We agree with the majority of other experts [4, 8], who recommend that surgical intervention be undertaken at the time of diagnosis, especially in cases involving large shunts, regardless of the presence of symptoms. Our case illustrates the rationale for this strategy. The ruptured mitral chordae tendineae and the tricuspid regurgitation resulted from a left ventricular myocardial steal and volume overload of many years' duration; these conditions, together with the patient's age, placed him at relatively high operative risk.
Since 1947, when the first successful ligation of a coronary arteriovenous fistula was performed by Bjork and Crafoord [9], several techniques have been proposed for eliminating these defects while preserving coronary flow. The optimal surgical procedure and the need for CPB depend on the fistula's size, location, and drainage pattern, as well as the presence of associated cardiac lesions. Direct proximal and distal ligation may be performed without CPB and is most suitable for terminal fistulas arising from a main coronary trunk [4]. Nevertheless, this approach entails a risk of myocardial ischemia or infarction and, therefore, may necessitate revascularization. Intraoperative transesophageal echocardiography for continuous monitoring of ventricular function is useful in detecting myocardial compromise [10]. Another technique that avoids CPB is tangential arteriorrhaphy, which preserves antegrade flow through the normal vessel and is best used for lateral fistulas [4].
In most cases, the fistula's location precludes safe dissection for ligation or arteriorrhaphy, so CPB must be used. With this approach, the surgeon can explore the involved cardiac chamber and perform direct intracardiac closure of the fistula's distal end. Localization of the distal end is facilitated by briefly releasing the aortic cross-clamp or infusing cardioplegic solution.
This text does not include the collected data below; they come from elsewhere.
(* ===== verification/HostTmc.v ===== *)
(** * Motor drivers of the host (elegoo/extras/tmc_uart.cpp, elegoo/extras/tmc.cpp)

    The registers of a motor driver are read and written over a single wire uart that
    the firmware operates (src/tmcuart.c): the host builds the bits of the datagrams,
    start and stop bits included, and decodes the bits of the answers.  The fields of
    the registers are masks; their values are kept in a table beside the chip. *)

From S2P Require Import Prelude.
From S2P Require Import State.
From S2P Require Import Command.
From S2P Require Import HostText.
From S2P Require Import MsgProto.

(** ** Datagrams *)

(** One bit of a byte in [_calc_crc8]: the checksum and the rest of the byte. *)
Definition crc8_bit (cb : Z * Z) : Z * Z :=
  let '(crc, b) := cb in
  (Z.land (if negb (Z.lxor (Z.shiftr crc 7) (Z.land b 0x01) =? 0)
           then u8 (Z.lxor (Z.shiftl crc 1) 0x07) else u8 (Z.shiftl crc 1)) 0xff,
   Z.shiftr b 1).

Definition _calc_crc8 (data : list Z) : Z :=
  fold_left (λ crc b, (Nat.iter 8 crc8_bit (crc, b)).1) data 0.

(** One bit of [_add_serial_bits]: a new byte is started at every eighth position. *)
Definition push_bit (op : list Z * Z) (bit : Z) : list Z * Z :=
  let '(out, pos) := op in
  let out := if pos mod 8 =? 0 then out ++ [0] else out in
  (alter (λ b, Z.lor b (Z.shiftl bit (pos mod 8))) (length out - 1)%nat out, pos + 1).

Definition push_byte (op : list Z * Z) (d : Z) : list Z * Z :=
  let b := Z.lor (Z.shiftl d 1) 0x200 in
  fold_left (λ op i, push_bit op (Z.land (Z.shiftr b i) 0x1)) [0; 1; 2; 3; 4; 5; 6; 7; 8; 9] op.

Definition _add_serial_bits (data : list Z) : list Z := (fold_left push_byte data ([], 0)).1.

Definition _encode_read (sync addr reg : Z) : list Z :=
  let msg := [sync; addr; reg] in _add_serial_bits (msg ++ [_calc_crc8 msg]).

Definition _encode_write (sync addr reg val : Z) : list Z :=
  let msg := [sync; addr; reg; u8 (Z.land (Z.shiftr val 24) 0xff); u8 (Z.land (Z.shiftr val 16) 0xff);
              u8 (Z.land (Z.shiftr val 8) 0xff); u8 (Z.land val 0xff)] in
  _add_serial_bits (msg ++ [_calc_crc8 msg]).

(** [l[0] | l[1] << 8 | ...] *)
Fixpoint little_endian (l : list Z) : Z :=
  match l with [] => 0 | b :: l => Z.lor b (Z.shiftl (little_endian l) 8) end.

(** [_decode_read]: the value, or nothing for the result -1. *)
Definition _decode_read (reg : Z) (data : list Z) : option Z :=
  if negb (length data =? 10)%nat then None
  else
    let low := little_endian (take 8 data) in
    let high := little_endian (drop 8 data) in
    let reg_val := Z.lor (Z.lor (Z.lor (Z.shiftl (Z.land (Z.shiftr low 31) 0xff) 24)
                                       (Z.shiftl (Z.land (Z.shiftr low 41) 0xff) 16))
                                (Z.shiftl (Z.land (Z.shiftr low 51) 0xff) 8))
                         (Z.lor (Z.land (Z.shiftr low 61) 0x7) (Z.shiftl (Z.land high 0x1F) 3)) in
    if bool_decide (data = _encode_write 0x05 0xff reg reg_val) then Some reg_val else None.

(** ** The uart of a micro-controller

    [W] is what the firmware and the chips do; [send] is the query command of the
    uart with its first clock, [update_pin] the command of the multiplexer's pins. *)
Definition H (W A : Type) : Type := W → hres A * W.
#[export] Instance H_ret W : MRet (H W) := λ A a w, (Val a, w).
#[export] Instance H_bind W : MBind (H W) := λ A B f m w,
  match m w with
  | (Val a, w') => f a w'
  | (Throws e, w') => (Throws e, w')
  | (Undef, w') => (Undef, w')
  | (Endless, w') => (Endless, w')
  end.
Definition hlift {W A} (r : hres A) : H W A := λ w, (r, w).

(** An object [U] beside the world: what the world does, and the object. *)
Definition in_world {W U A} (m : H W A) : H (W * U) A := λ s, let '(r, w) := m s.1 in (r, (w, s.2)).
Definition get_obj {W U} : H (W * U) U := λ s, (Val s.2, s).
Definition put_obj {W U} (u : U) : H (W * U) unit := λ s, (Val tt, (s.1, u)).

Record MCU_analog_mux := mk_MCU_analog_mux { mux_oids : list Z; mux_pin_values : list bool }.
Record MCU_TMC_uart_bitbang := mk_uart { ub_oid : Z; ub_analog_mux : option MCU_analog_mux }.

Section Uart.
Context {W : Type} (send : list Any → Z → H W (smap string)) (update_pin : list Any → H W unit).

Fixpoint activate_pins (oids : list Z) (pin_values instance_id : list bool) : H W unit :=
  match oids, pin_values, instance_id with
  | oid :: oids, v :: pin_values, i :: instance_id =>
      (if bool_decide (v = i) then mret tt
       else update_pin [Any_string (to_string oid); Any_string (to_string (b2z i))]);;
      activate_pins oids pin_values instance_id
  | _, _, _ => mret tt
  end.

Definition activate (instance_id : list bool) : H (W * MCU_TMC_uart_bitbang) unit :=
  u ← get_obj;
  match u.(ub_analog_mux) with
  | None => mret tt
  | Some mux =>
      in_world (activate_pins mux.(mux_oids) mux.(mux_pin_values) instance_id);;
      put_obj (mk_uart u.(ub_oid) (Some (mk_MCU_analog_mux mux.(mux_oids) instance_id)))
  end.

Definition reg_read (instance_id : list bool) (addr reg : Z) : H (W * MCU_TMC_uart_bitbang) (option Z) :=
  activate instance_id;;
  u ← get_obj;
  params ← in_world (send [Any_string (to_string u.(ub_oid)); Any_bytes (_encode_read 0xf5 addr reg);
                           Any_string (to_string 10)] 0);
  mret (match smap_find "read" params with
        | Some read_str => _decode_read reg (str_bytes read_str)
        | None => None
        end).

(** [minclock] is the clock of the print time, or 0. *)
Definition reg_write (instance_id : list bool) (addr reg val minclock : Z) :
    H (W * MCU_TMC_uart_bitbang) unit :=
  activate instance_id;;
  u ← get_obj;
  in_world (send [Any_string (to_string u.(ub_oid));
                  Any_bytes (_encode_write 0xf5 addr (Z.lor reg 0x80) (u32 val));
                  Any_string (to_string 0)] minclock);;
  mret tt.

(** ** [MCU_TMC_uart] *)

Record MCU_TMC_uart := mk_MCU_TMC_uart {
  tm_name : string;
  tm_name_to_reg : smap Z;
  tm_ifcnt : Z;
  tm_addr : Z;
  tm_instance_id : list bool;
  tm_uart : MCU_TMC_uart_bitbang;
  tm_debugoutput : bool;
}.
Definition set_ifcnt (n : Z) (t : MCU_TMC_uart) : MCU_TMC_uart :=
  mk_MCU_TMC_uart t.(tm_name) t.(tm_name_to_reg) n t.(tm_addr) t.(tm_instance_id) t.(tm_uart)
    t.(tm_debugoutput).
Definition set_uart (u : MCU_TMC_uart_bitbang) (t : MCU_TMC_uart) : MCU_TMC_uart :=
  mk_MCU_TMC_uart t.(tm_name) t.(tm_name_to_reg) t.(tm_ifcnt) t.(tm_addr) t.(tm_instance_id) u
    t.(tm_debugoutput).

(** A call on [mcu_uart]. *)
Definition on_uart {A} (m : H (W * MCU_TMC_uart_bitbang) A) : H (W * MCU_TMC_uart) A := λ s,
  let '(r, (w, u)) := m (s.1, s.2.(tm_uart)) in (r, (w, set_uart u s.2)).

Definition INT_NONE : Z := - 2 ^ 31.

(** The loop over [retry] of [_do_get_register]. *)
Fixpoint get_retries (k : nat) (reg : Z) : H (W * MCU_TMC_uart) (option Z) :=
  match k with
  | O => mret None
  | S k =>
      t ← get_obj;
      v ← on_uart (reg_read t.(tm_instance_id) t.(tm_addr) (u8 reg));
      match v with Some v => mret (Some v) | None => get_retries k reg end
  end.

Definition _do_get_register (reg_name : string) : H (W * MCU_TMC_uart) (option Z) :=
  t ← get_obj;
  reg ← hlift (or_throw out_of_range (smap_find reg_name t.(tm_name_to_reg)));
  if t.(tm_debugoutput) then mret (Some 0) else get_retries 5 reg.

Definition unable (what reg_name : string) (t : MCU_TMC_uart) : exn :=
  CommandError ("Unable to " +:+ what +:+ " tmc uart '" +:+ t.(tm_name) +:+ "'register " +:+ reg_name).

Definition get_register (reg_name : string) : H (W * MCU_TMC_uart) Z :=
  v ← _do_get_register reg_name;
  t ← get_obj;
  match v with Some v => mret v | None => hlift (Throws (unable "read" reg_name t)) end.

(** The counter of the writes, read from the chip. *)
Definition read_ifcnt : H (W * MCU_TMC_uart) unit :=
  v ← _do_get_register "IFCNT";
  t ← get_obj;
  match v with
  | Some v => put_obj (set_ifcnt v t)
  | None => hlift (Throws (CommandError ("Unable to read tmc uart '" +:+ t.(tm_name)
                                           +:+ "' register IFCNT")))
  end.

(** The loop over [retry] of [set_register].  [==] binds tighter than [&], so the
    condition is [(ifcnt == t_ifcnt + 1) & 0xff]. *)
Fixpoint set_retries (k : nat) (reg_name : string) (reg val minclock : Z) : H (W * MCU_TMC_uart) unit :=
  t ← get_obj;
  match k with
  | O => hlift (Throws (unable "write" reg_name t))
  | S k =>
      (if s32 t.(tm_ifcnt) =? INT_NONE then read_ifcnt else mret tt);;
      t ← get_obj;
      let t_ifcnt := s32 t.(tm_ifcnt) in
      on_uart (reg_write t.(tm_instance_id) t.(tm_addr) reg val minclock);;
      read_ifcnt;;
      t ← get_obj;
      if flag_set (b2z (t.(tm_ifcnt) =? u32 (t_ifcnt + 1))) 0xff then mret tt
      else set_retries k reg_name reg val minclock
  end.

Definition set_register (reg_name : string) (val minclock : Z) : H (W * MCU_TMC_uart) unit :=
  t ← get_obj;
  if t.(tm_debugoutput) then mret tt
  else
    reg ← hlift (or_throw out_of_range (smap_find reg_name t.(tm_name_to_reg)));
    set_retries 5 reg_name (u8 reg) val minclock.

End Uart.

(** ** [FieldHelper] *)

Record FieldHelper := mk_FieldHelper {
  fh_all_fields : smap (smap Z);
  fh_signed_fields : list string;
  fh_field_to_register : smap string;
  fh_registers : list (string * Z);
}.

(** The constructor: later registers win when a field is in several. *)
Definition new_FieldHelper (all_fields : smap (smap Z)) (signed_fields : list string)
    (registers : list (string * Z)) : FieldHelper :=
  mk_FieldHelper all_fields signed_fields
    (fold_left (λ m af, fold_left (λ m f, smap_set f.1 af.1 m) af.2 m) all_fields []) registers.

(** [ffs] (elegoo/common/utilities.cpp) on a mask below 2^32. *)
Fixpoint ffs_loop (k : nat) (mask position : Z) : Z :=
  match k with
  | O => position
  | S k => if Z.land mask 1 =? 0 then ffs_loop k (Z.shiftr mask 1) (position + 1) else position
  end.
Definition ffs (mask : Z) : Z := if mask =? 0 then -1 else ffs_loop 32 mask 0.

(** [ceil(log2(number + 1))] *)
Definition bit_length (number : Z) : Z := if number =? 0 then 0 else Z.log2_up (number + 1).

Definition find_register (reg_name : string) (fh : FieldHelper) : option Z :=
  snd <$> List.find (λ r : string * Z, bool_decide (r.1 = reg_name)) fh.(fh_registers).

Definition lookup_register (field_name default_value : string) (fh : FieldHelper) : string :=
  default default_value (smap_find field_name fh.(fh_field_to_register)).

Definition get_field (field_name : string) (reg_value : Z) (reg_name : string) (fh : FieldHelper) :
    hres Z :=
  reg_name ← (if bool_decide (reg_name = "")
              then or_throw out_of_range (smap_find field_name fh.(fh_field_to_register))
              else mret reg_name);
  let reg_value := if reg_value =? 0 then u32 (default 0 (find_register reg_name fh)) else reg_value in
  fields ← or_throw out_of_range (smap_find reg_name fh.(fh_all_fields));
  mask ← or_throw out_of_range (smap_find field_name fields);
  if mask =? 0 then Undef
  else
    let field_value := Z.shiftr (Z.land reg_value mask) (ffs mask) in
    mret (if bool_decide (field_name ∈ fh.(fh_signed_fields))
             && (mask <? u32 (Z.shiftl (Z.land reg_value mask) 1))
          then field_value - s32 (Z.shiftl 1 (bit_length field_value)) else field_value).

(** The first register of the name gets the value, or a new one. *)
Fixpoint set_register_value (reg_name : string) (v : Z) (regs : list (string * Z)) : list (string * Z) :=
  match regs with
  | [] => [(reg_name, v)]
  | (n, x) :: regs => if bool_decide (n = reg_name) then (n, v) :: regs
                      else (n, x) :: set_register_value reg_name v regs
  end.

(** [set_field]: an unknown field is added with the mask 0, whose shift is undefined. *)
Definition set_field (field_name : string) (field_value reg_value : Z) (reg_name : string)
    (fh : FieldHelper) : hres (Z * FieldHelper) :=
  let reg_name := if bool_decide (reg_name = "")
                  then default reg_name (smap_find field_name fh.(fh_field_to_register)) else reg_name in
  let reg_value := if reg_value =? 0 then u32 (default 0 (find_register reg_name fh)) else reg_value in
  mask ← or_undef (smap_find reg_name fh.(fh_all_fields) ≫= smap_find field_name);
  if mask =? 0 then Undef
  else
    let new_value := Z.lor (Z.land reg_value (u32 (Z.lnot mask)))
                           (Z.land (Z.shiftl field_value (ffs mask)) mask) in
    mret (new_value,
          mk_FieldHelper fh.(fh_all_fields) fh.(fh_signed_fields) fh.(fh_field_to_register)
            (set_register_value reg_name new_value fh.(fh_registers))).

Definition get_reg_fields (reg_name : string) (reg_value : Z) (fh : FieldHelper) : hres (smap Z) :=
  match smap_find reg_name fh.(fh_all_fields) with
  | None => mret []
  | Some reg_fields =>
      hfold (λ m f, v ← get_field f.1 (u32 reg_value) reg_name fh; mret (smap_set f.1 v m)) [] reg_fields
  end.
In our case, successful distal ligation of the fistula, without revascularization, was performed with CPB. Fistula drainage into the coronary sinus was an obvious obstacle to direct intracardiac ligation.
In selected cases in which operative intervention is deemed too risky, the fistula is closed by means of transcatheter embolization [11]. Because this method is relatively new, however, its safety and long-term benefits are unproven. Unless contraindicated, operative intervention remains the treatment of choice and, when performed electively, produces low mortality rates.